Write only the number of lines in the entries below that contain the word "Import".

-------------------------

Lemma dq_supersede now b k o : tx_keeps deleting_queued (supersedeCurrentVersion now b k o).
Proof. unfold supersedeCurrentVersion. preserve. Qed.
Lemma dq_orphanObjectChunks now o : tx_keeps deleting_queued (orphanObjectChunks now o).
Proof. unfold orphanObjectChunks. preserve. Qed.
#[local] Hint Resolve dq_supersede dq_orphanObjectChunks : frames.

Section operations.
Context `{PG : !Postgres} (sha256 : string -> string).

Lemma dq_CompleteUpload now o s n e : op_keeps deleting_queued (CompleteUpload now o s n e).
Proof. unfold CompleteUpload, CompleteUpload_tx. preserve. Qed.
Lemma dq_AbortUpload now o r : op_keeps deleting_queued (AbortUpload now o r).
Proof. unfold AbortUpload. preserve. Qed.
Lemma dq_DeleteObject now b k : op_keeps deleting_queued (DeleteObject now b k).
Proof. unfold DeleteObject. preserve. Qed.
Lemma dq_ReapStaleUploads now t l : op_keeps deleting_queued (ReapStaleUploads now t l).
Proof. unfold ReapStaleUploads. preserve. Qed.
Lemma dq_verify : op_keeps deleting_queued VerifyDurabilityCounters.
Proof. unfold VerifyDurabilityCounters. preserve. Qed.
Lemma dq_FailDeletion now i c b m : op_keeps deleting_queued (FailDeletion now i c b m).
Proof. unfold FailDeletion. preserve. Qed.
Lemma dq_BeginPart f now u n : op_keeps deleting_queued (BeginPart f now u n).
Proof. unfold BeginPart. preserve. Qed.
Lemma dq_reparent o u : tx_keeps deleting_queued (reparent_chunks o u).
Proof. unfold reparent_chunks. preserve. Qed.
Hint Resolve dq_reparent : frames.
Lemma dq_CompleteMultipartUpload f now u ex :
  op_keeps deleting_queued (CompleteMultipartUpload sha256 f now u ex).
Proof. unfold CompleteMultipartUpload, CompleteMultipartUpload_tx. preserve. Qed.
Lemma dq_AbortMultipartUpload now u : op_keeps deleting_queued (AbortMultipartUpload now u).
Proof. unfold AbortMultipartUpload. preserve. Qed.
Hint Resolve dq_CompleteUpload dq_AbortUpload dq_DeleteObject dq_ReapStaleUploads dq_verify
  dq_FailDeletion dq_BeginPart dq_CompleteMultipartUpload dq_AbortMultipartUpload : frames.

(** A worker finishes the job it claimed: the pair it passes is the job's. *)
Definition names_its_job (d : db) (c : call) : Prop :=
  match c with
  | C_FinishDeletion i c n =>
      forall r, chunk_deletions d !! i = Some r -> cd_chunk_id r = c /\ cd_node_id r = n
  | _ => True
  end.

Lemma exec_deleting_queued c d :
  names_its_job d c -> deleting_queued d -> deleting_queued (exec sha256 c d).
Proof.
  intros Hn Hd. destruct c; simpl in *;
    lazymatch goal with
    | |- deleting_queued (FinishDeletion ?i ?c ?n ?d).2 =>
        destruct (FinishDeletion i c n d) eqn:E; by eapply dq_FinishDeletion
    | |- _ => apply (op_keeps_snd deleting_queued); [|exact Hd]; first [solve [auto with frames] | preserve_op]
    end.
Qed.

-------------------------

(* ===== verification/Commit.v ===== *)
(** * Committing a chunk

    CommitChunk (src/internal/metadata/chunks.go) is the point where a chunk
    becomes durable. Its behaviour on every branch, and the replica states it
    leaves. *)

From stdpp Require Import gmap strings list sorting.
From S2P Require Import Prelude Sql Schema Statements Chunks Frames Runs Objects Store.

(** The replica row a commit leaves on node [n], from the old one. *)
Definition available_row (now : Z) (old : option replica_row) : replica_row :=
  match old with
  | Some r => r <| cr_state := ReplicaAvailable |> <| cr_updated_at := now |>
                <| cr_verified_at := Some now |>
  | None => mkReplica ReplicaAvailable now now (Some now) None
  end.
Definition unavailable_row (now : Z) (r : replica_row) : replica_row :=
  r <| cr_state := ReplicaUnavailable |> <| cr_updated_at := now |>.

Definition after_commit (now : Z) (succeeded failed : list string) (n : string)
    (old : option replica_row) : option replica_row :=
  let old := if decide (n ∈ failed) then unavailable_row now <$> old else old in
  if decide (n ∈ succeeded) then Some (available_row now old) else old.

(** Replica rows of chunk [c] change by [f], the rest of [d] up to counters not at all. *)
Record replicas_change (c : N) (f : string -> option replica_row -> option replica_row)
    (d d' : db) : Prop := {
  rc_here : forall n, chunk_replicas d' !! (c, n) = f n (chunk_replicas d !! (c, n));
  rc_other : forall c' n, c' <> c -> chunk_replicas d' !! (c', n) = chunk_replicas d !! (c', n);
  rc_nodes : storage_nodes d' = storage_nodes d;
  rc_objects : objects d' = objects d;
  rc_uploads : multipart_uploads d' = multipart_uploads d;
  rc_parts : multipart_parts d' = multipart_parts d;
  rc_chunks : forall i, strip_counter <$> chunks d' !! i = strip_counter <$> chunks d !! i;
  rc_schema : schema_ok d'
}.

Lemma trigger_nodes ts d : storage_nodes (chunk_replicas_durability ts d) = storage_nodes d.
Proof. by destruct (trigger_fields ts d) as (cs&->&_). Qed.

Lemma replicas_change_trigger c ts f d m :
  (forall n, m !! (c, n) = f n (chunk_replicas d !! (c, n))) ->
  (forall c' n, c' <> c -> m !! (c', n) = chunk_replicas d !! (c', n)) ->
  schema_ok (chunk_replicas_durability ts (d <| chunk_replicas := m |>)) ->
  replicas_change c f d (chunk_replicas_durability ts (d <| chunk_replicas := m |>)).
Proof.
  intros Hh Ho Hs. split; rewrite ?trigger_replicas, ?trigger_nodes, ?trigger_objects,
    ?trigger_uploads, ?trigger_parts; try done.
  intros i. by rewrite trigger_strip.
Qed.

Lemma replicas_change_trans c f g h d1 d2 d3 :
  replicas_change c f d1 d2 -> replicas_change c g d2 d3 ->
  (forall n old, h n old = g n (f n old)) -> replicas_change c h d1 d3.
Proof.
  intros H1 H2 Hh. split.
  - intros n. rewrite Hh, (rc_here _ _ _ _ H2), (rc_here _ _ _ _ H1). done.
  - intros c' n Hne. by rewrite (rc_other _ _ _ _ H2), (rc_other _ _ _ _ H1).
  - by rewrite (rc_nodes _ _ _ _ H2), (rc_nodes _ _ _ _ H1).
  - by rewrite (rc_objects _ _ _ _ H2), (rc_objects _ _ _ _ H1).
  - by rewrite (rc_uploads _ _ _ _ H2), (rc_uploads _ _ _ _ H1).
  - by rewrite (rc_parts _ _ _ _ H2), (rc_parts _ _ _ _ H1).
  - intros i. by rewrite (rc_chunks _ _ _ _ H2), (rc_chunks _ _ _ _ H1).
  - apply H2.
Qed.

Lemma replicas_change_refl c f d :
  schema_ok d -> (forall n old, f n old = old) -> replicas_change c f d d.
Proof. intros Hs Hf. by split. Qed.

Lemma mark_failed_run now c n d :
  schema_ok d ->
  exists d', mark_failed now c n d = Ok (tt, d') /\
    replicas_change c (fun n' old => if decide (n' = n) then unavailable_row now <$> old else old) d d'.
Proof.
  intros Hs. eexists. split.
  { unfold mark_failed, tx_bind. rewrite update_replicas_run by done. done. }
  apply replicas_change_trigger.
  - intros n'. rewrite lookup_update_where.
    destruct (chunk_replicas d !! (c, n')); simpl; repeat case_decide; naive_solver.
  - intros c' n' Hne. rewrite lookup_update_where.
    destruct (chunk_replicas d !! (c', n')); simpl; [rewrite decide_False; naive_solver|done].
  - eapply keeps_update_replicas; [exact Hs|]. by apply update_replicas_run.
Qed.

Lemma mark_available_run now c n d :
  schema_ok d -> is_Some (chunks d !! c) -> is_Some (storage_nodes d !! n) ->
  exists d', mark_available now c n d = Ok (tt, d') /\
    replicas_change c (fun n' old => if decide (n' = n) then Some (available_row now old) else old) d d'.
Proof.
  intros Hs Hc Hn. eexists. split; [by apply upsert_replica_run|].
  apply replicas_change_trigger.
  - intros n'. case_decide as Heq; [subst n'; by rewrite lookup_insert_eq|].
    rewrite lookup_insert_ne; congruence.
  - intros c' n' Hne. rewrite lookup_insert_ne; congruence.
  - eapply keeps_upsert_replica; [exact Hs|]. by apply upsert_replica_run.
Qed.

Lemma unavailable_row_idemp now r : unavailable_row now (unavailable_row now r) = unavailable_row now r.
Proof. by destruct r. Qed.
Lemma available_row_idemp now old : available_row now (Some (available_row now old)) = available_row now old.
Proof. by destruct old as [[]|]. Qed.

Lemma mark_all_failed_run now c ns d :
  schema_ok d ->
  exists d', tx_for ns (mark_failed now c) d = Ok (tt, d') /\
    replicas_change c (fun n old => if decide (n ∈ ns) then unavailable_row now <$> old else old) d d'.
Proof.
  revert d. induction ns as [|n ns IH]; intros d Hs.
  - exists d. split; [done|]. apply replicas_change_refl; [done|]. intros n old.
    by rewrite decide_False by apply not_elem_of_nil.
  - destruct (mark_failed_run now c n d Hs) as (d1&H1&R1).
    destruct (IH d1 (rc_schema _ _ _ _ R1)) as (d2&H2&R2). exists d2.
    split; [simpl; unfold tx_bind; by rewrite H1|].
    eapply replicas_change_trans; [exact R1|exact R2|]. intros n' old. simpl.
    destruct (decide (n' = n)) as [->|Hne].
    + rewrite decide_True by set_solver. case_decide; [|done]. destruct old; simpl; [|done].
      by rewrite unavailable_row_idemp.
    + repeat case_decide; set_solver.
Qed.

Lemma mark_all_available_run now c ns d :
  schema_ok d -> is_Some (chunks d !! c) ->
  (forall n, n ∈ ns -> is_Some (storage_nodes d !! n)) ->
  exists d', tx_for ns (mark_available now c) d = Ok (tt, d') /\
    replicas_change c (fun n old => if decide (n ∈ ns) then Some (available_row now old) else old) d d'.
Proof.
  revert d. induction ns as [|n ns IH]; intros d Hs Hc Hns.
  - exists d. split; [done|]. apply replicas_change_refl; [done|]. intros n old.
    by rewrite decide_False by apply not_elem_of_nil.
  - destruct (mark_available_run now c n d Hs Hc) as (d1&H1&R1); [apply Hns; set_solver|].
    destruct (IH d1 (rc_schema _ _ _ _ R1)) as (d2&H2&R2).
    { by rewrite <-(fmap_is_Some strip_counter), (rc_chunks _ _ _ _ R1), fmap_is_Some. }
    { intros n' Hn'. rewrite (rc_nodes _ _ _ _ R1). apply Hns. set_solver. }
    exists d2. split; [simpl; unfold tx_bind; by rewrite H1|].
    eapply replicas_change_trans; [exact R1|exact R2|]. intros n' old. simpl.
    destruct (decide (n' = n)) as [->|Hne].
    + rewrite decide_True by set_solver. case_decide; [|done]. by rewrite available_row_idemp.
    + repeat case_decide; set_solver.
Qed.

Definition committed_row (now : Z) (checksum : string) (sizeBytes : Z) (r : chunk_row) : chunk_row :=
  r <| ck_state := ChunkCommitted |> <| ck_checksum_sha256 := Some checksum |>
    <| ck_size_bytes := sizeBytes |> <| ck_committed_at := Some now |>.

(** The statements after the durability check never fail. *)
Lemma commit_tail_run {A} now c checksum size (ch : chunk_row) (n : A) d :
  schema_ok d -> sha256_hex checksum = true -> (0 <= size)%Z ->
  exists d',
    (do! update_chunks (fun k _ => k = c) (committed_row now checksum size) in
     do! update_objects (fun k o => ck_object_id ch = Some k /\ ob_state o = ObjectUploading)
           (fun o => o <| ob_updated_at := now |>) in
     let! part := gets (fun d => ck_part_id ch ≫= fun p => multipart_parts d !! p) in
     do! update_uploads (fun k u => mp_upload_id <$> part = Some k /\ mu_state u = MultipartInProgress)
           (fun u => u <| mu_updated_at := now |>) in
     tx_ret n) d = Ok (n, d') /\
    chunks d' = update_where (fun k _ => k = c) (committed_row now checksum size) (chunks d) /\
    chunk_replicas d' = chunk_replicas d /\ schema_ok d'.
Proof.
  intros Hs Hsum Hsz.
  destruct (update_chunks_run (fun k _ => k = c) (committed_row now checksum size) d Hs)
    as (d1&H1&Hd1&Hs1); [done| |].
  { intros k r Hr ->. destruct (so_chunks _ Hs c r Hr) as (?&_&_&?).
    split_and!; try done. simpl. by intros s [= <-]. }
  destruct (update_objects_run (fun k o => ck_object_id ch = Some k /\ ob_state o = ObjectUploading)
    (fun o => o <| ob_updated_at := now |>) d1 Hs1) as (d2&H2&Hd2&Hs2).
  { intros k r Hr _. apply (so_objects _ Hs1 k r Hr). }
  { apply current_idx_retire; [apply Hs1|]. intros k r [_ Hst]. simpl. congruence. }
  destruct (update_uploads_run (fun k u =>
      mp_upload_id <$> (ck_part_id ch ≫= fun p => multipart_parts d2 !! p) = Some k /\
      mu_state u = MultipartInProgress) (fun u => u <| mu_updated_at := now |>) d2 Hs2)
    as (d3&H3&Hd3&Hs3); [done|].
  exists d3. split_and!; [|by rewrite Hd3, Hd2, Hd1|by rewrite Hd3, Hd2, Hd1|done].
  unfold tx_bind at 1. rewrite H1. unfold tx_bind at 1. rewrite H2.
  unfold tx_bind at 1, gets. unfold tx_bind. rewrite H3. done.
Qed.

-------------------------

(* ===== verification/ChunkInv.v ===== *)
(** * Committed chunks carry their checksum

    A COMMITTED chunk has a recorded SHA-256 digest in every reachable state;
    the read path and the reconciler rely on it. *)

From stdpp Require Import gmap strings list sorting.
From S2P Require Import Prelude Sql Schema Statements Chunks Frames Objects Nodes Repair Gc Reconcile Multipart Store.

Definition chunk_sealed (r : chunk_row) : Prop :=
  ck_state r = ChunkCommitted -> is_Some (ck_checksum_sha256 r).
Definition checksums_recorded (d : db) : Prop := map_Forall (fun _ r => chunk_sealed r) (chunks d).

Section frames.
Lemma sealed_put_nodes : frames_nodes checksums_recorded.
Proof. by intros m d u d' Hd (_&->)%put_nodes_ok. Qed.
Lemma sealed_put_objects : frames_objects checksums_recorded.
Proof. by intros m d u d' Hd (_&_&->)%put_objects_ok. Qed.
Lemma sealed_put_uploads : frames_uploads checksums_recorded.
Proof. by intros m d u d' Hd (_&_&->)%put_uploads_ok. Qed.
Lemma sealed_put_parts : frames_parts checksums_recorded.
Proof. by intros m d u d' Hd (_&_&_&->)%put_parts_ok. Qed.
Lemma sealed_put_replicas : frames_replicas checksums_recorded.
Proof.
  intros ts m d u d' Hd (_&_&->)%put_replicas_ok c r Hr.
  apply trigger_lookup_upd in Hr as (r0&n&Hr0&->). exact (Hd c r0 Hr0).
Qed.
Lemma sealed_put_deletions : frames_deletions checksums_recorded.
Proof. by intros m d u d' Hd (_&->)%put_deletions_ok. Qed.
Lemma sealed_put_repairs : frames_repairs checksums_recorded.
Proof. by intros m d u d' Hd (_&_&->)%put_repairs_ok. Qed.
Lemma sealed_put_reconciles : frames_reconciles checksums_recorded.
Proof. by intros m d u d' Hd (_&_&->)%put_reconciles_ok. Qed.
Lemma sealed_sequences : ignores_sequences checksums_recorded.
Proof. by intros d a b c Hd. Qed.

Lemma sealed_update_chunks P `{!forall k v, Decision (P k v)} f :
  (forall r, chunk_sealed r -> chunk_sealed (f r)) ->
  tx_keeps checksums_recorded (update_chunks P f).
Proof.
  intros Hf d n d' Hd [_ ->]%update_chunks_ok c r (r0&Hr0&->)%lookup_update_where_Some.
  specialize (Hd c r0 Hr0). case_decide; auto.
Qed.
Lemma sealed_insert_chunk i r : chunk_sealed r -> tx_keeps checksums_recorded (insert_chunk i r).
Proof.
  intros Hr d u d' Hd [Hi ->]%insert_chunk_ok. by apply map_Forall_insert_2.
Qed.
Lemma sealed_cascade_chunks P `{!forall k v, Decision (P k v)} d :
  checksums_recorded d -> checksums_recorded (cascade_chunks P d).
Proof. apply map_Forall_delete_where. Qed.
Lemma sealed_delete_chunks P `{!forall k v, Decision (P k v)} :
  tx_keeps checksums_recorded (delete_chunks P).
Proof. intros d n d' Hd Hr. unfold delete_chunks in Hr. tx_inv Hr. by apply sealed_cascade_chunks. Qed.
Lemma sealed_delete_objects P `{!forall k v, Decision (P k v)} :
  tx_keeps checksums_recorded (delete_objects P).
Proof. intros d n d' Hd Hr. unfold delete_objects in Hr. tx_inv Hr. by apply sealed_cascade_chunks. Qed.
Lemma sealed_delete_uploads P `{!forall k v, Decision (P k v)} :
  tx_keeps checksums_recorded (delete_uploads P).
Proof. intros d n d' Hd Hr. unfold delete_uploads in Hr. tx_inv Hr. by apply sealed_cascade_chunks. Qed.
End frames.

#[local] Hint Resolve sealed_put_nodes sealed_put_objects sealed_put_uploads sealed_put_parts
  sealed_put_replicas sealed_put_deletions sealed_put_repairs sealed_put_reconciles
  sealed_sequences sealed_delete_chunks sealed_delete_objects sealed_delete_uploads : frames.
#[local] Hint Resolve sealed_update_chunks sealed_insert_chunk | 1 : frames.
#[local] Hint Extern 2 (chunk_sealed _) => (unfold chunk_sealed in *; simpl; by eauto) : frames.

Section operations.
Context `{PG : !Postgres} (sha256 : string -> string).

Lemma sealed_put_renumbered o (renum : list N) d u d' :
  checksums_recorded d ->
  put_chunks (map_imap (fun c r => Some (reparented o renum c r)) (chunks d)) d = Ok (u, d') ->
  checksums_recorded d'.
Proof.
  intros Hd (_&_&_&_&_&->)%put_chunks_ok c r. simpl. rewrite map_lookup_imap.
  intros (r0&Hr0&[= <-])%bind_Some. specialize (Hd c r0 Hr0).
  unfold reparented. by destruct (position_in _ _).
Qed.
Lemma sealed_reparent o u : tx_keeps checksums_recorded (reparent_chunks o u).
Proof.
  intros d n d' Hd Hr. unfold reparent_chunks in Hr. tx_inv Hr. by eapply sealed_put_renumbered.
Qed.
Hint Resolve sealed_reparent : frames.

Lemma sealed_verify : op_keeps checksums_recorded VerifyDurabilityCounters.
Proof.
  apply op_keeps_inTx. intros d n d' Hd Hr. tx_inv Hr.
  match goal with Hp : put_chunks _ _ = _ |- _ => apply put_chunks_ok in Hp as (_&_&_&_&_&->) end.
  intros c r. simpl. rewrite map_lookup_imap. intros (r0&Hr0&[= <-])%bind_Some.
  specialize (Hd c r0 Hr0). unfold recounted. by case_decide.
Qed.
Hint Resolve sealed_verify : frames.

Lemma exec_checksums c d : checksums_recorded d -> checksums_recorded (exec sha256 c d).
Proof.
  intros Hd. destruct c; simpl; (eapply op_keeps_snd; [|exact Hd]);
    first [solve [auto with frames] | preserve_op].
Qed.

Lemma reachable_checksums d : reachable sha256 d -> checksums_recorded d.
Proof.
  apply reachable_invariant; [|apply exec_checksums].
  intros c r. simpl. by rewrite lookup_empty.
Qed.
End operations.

-------------------------

# Final answer:
4